Well written review. I had never given Rigid too much thought until all the good press their tools have gotten here on LJs.


----------



## rikkor (Oct 17, 2007)

I have been very happy with my Ridgid table saw.


----------



## MEM (Dec 20, 2007)

I love my Ridgid saw, it works well in my limited size basement shop. As stated, once you fiddle with the adjustments of the fence and sliding table you get good cuts and safe operation.


----------



## Chipncut (Aug 18, 2006)

Thank you for this review.


----------



## gator1 (Jan 25, 2008)

This saw is a great addition to anyone's wood shop or weekend DIY'er. I did alot of research on portable table saws, the Ridgid and the Bosch were at the top. Finally when it went on sale at Home Depot for $299 that solved the dilema. I couldnt be happier, plywood, 2×4's, 2×10's it doesnt matter this saw is a Hoss and can really do the job. Light and very portable. I do alot of research on all my tools and i love this saw, Ridgid is really putting out good tools right now. I also own there stationary table saw with the hercules lift, awesome also.


----------



## MountainHigh (Jan 28, 2008)

I think you may well miss it, I would if I ever gave mine up. Honestly, if I had the room and the money, I would get a cast iron job. But with all my tools pretty much standing up against the walls of my garage when no in use, I could not be happier than with my TS2400. It will take the 8"dado to 3/4" no problem. They just introduced the TS2410 model with the best stand you have ever seen, otherwise only minor changes to the saw.

The only comments that I got when I worked for them was about the power not being adequate…..If you limit your extension cord, or use a dedicated outlet, and therefore have all the required power, it is more than you will need. I used to have contractors with 150-250- feet of extension cord trying to rip 2X and of course, an old dull blade. They were sometimes upset. Not much reason to be upset if you use this one correctly.

NEVER FORGET…...If you register your tools from Ridgid, they are warranteed for YOUR LIFETIME!! All their tools.


----------



## grovemadman (Jan 28, 2008)

This is the saw I will get as soon as I can afford it. My uncle has the contractor version of this with the Hercules lift and I have found it to be a nice reliable saw.

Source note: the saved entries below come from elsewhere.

(* ===== verification/Events.v ===== *)
(** pubsub.go, and the cache together with its broker: the calls of the broker
    that the operations of a cache leave in the log, carried out. *)
From S2P Require Import Prelude GoLib Serializer Config Shard Store ShardTheorems MemoryStore Tags LockEngine HashRing RingProofs Cluster Transport Glob GlobProofs Broker BrokerProofs BrokerTheorems Cache CacheProofs CacheTheorems.

(** The closure around a callback that takes the value as an interface. *)
Inductive Closure (U : Type) := WithInterface (fn : U).
Arguments WithInterface {U} fn.

Section Events.
Context {U : Type}.

Abbreviation Broker := (Pubsub.Broker U (Closure U)).
Implicit Types b : Broker.

(** ** pubsub.go

    A subscription is the pointer of the broker's subscription. *)

Definition Cache_Subscribe (pattern : string) b : nat * Broker := Pubsub.Subscribe pattern b.
Definition Subscription_Events (p : nat) b : option (Chan Pubsub.Event) :=
  Pubsub.ch <$> Pubsub.heap b !! p.
Definition Subscription_Close (p : nat) b : option Broker := Pubsub.Close p b.
Definition Cache_OnHit (fn : U) b : Broker := Pubsub.OnHit fn b.
Definition Cache_OnMiss (fn : U) b : Broker := Pubsub.OnMiss fn b.
Definition Cache_OnEvict (fn : U) b : Broker := Pubsub.OnEvict (WithInterface fn) b.
Definition Cache_OnSet (fn : U) b : Broker := Pubsub.OnSet (WithInterface fn) b.
Definition Cache_OnDelete (fn : U) b : Broker := Pubsub.OnDelete fn b.

(** ** The log carried out

    [order] gives the iteration order of the broker's map. Remote calls of
    other goroutines do not concern the broker. *)
Section Dispatch.
Context (order : gmap Z nat -> list (Z * nat)).

Definition perform (now : Time) (e : Effect) b : option (list (Pubsub.HookCall U (Closure U)) * Broker) :=
  match e with
  | Publish type key value =>
      match Pubsub.Publish now (order (Pubsub.subscriptions b))
              (Pubsub.MkEvent type key value zeroTime "") b with
      | Some b' => Some ([], b')
      | None => None
      end
  | FireHit key => Some (Pubsub.FireHit key b, b)
  | FireMiss key => Some (Pubsub.FireMiss key b, b)
  | FireEvict key value => Some (Pubsub.FireEvict key value b, b)
  | FireSet key value => Some (Pubsub.FireSet key value b, b)
  | FireDelete key => Some (Pubsub.FireDelete key b, b)
  | GoRemote _ _ | Print _ => Some ([], b)
  end.

Fixpoint performAll (clk : Clock) (es : list Effect) b
  : option (list (Pubsub.HookCall U (Closure U)) * Broker) :=
  match es with
  | [] => Some ([], b)
  | e :: es' =>
      match perform (clk 0%nat) e b with
      | None => None
      | Some (cs, b') =>
          match performAll (advance 1 clk) es' b' with
          | None => None
          | Some (cs', b'') => Some (cs ++ cs', b'')
          end
      end
  end.
End Dispatch.

Definition iterates (order : gmap Z nat -> list (Z * nat)) : Prop :=
  forall m, order m ≡ₚ map_to_list m.

(** ** Notification of a Set *)

Section Notify.
Context {S V T : Type} `{StoreLaws S V T}.

(** A Set that succeeds tells the node's subscribers: every open
    subscription whose pattern matches the key and whose buffer has room gets the
    event with key and serialized value, stamped with the time of the call; the
    others are unchanged; and every OnSet callback is called once, in the order
    of registration. *)
Theorem cache_set_notifies border tr b norder w me key o c co value data ttl clk :
  PubsubProofs.Run Pubsub.NewBroker tr b -> iterates border ->
  Z.of_nat (length (Pubsub.heap b)) < 2 ^ 64 ->
  Serves (net w) me key o c co -> store_ok (store co) -> ClockOk clk -> key ≠ "" ->
  Serialize value = Ok data -> ttl ≠ 0 -> admits (store co) key data ttl clk ->
  exists w' es b', Cache_Set norder me key value ttl clk w = Some (Ok tt, w')
    /\ log w' = log w ++ es
    /\ performAll border clk es b
       = Some ((fun fn => Pubsub.CallValue fn key data) <$> Pubsub.onSet b, b')
    /\ forall p s, Pubsub.heap b !! p = Some s -> exists s', Pubsub.heap b' !! p = Some s'
        /\ if negb (Pubsub.closed s) && bool_decide (path_Match (Pubsub.pattern s) key = Matched true)
              && (length (ch_buf (Pubsub.ch s)) <? 256)%nat
           then ch_buf (Pubsub.ch s')
                = ch_buf (Pubsub.ch s) ++ [Pubsub.MkEvent EventSet key data (clk 0%nat) ""]
           else s' = s.
Proof.
  intros Hrun Hord Hlen Hsv Hok Hclk Hk Hser Httl Ha.
  destruct (Cache_Set_spec norder w me key o c co value data ttl clk Hsv Hok Hclk Hk Hser Httl Ha)
    as (c' & Hset & _).
  pose proof (PubsubTheorems.run_wf tr b Hrun) as Hwf.
  destruct (PubsubProofs.publish_wf (clk 0%nat) _ (Pubsub.MkEvent EventSet key data zeroTime "")
    b Hwf (Hord (Pubsub.subscriptions b))) as (b' & HP & _ & _ & _ & Hget).
  eexists _, _, b'. split; [exact Hset|]. split; [done|]. split.
  { cbn [performAll perform]. unfold Pubsub.FireSet. rewrite HP, (PubsubTheorems.publish_hooks _ _ _ _ _ HP). cbn [app].
    by rewrite app_nil_r. }
  intros p s Hp. eexists. split; [by apply (Hget p s Hp)|].
  exact (PubsubTheorems.deliver_cases (clk 0%nat) (Pubsub.MkEvent EventSet key data zeroTime "") s).
Qed.
End Notify.
End Events.

(** ** Witness *)

#[local] Existing Instance tagged_msgpack.
#[local] Instance w_ev_laws : StoreLaws MemoryStore := MemoryStore_Laws 1000.

Definition w_broker : Pubsub.Broker nat (Closure nat) := (Cache_Subscribe "k*" Pubsub.NewBroker).2.

Lemma w_serves : exists o co, Serves w_net "10.0.0.1:7947" "k" o (w_cache (Some w_ta)) co.
Proof.
  destruct (cluster_serves w_net w_addr {["a"; "b"]} 3 "10.0.0.1:7947" (w_cache (Some w_ta)) "k"
    w_net_ok w_net_nonempty eq_refl) as (r & _ & _ & _ & co & Hs). eauto.
Qed.

Lemma cache_set_notifies_witness :
  exists w' es b',
    Cache_Set (fun _ => []) "10.0.0.1:7947" "k" (GBytes [Byte.x01]) Second w_clock (MkWorld w_net [])
      = Some (Ok tt, w')
    /\ performAll map_to_list w_clock es w_broker = Some ([], b').
Proof.
  destruct w_serves as (o & co & Hs).
  destruct (w_net_stores o co (sv_owner _ _ _ _ _ _ Hs)) as (Hok & Ha & _).
  destruct (cache_set_notifies map_to_list [(PubsubProofs.OpSubscribe "k*", PubsubProofs.Pointer 0)]
    w_broker (fun _ => []) (MkWorld w_net []) "10.0.0.1:7947" "k" o (w_cache (Some w_ta)) co
    (GBytes [Byte.x01]) [Byte.x01] Second w_clock) as (w' & es & b' & H1 & _ & H2 & _).
  - eapply PubsubProofs.run_cons; [done|reflexivity|constructor].
  - by intros m.
  - vm_compute. reflexivity.
  - exact Hs.
  - exact Hok.
  - exact w_clock_ok.
  - discriminate.
  - reflexivity.
  - discriminate.
  - exact Ha.
  - exists w', es, b'. by split.
Defined.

I will be able to take it with me when I do custom window jobs. Ridgid makes some pretty nice tools and they have a good customer service center.


----------



## Hawgnutz (Mar 29, 2007)

I, too, own this saw. It is my primary saw due to space in my shop. I love Ridgid's portability. In fact I purchased their MSUV (Miter Saw Utility Vehicle) to mount my Ridgin planer. it allows me to fold it up and transport the saw or planer in a small footprint. I walk using a Canadian cane and have very little problems maneuvering this saw in and pouit of my garage to the outside workspace.

I have used the Grizzly 8" dado to cut around 1000 foot of 3/4" dadoes with no complaint from my saw. I have used it to cut the miters for small boxes, too. Dust collection is a problem with the open bottom, but you can buy a bag from Harbor Freight or Woodcraft to catch those, too. Or, you can do like I do when cutting dadoes… Spread a tarp under the saw to catch all the chips the vacuum did not catch.

All-in-all a GREAT table saw! And with a lifetime warranty, it cannot be beat!

God Bless,
Hawg


----------



## SteveV (Mar 6, 2007)

I have one - anyone want to buy it?? It has been a good saw but it only has a 27in wide cut and I need more! I've also noticed, when cutting panels of 20 inches or more, that I loose accuracy but hey you shouldn't be using a contractor saw for making cabinets right?

Steve


----------



## cajunpen (Apr 9, 2007)

Good review. I went with the Bosch, but I think I would have been just as happy with this one.


----------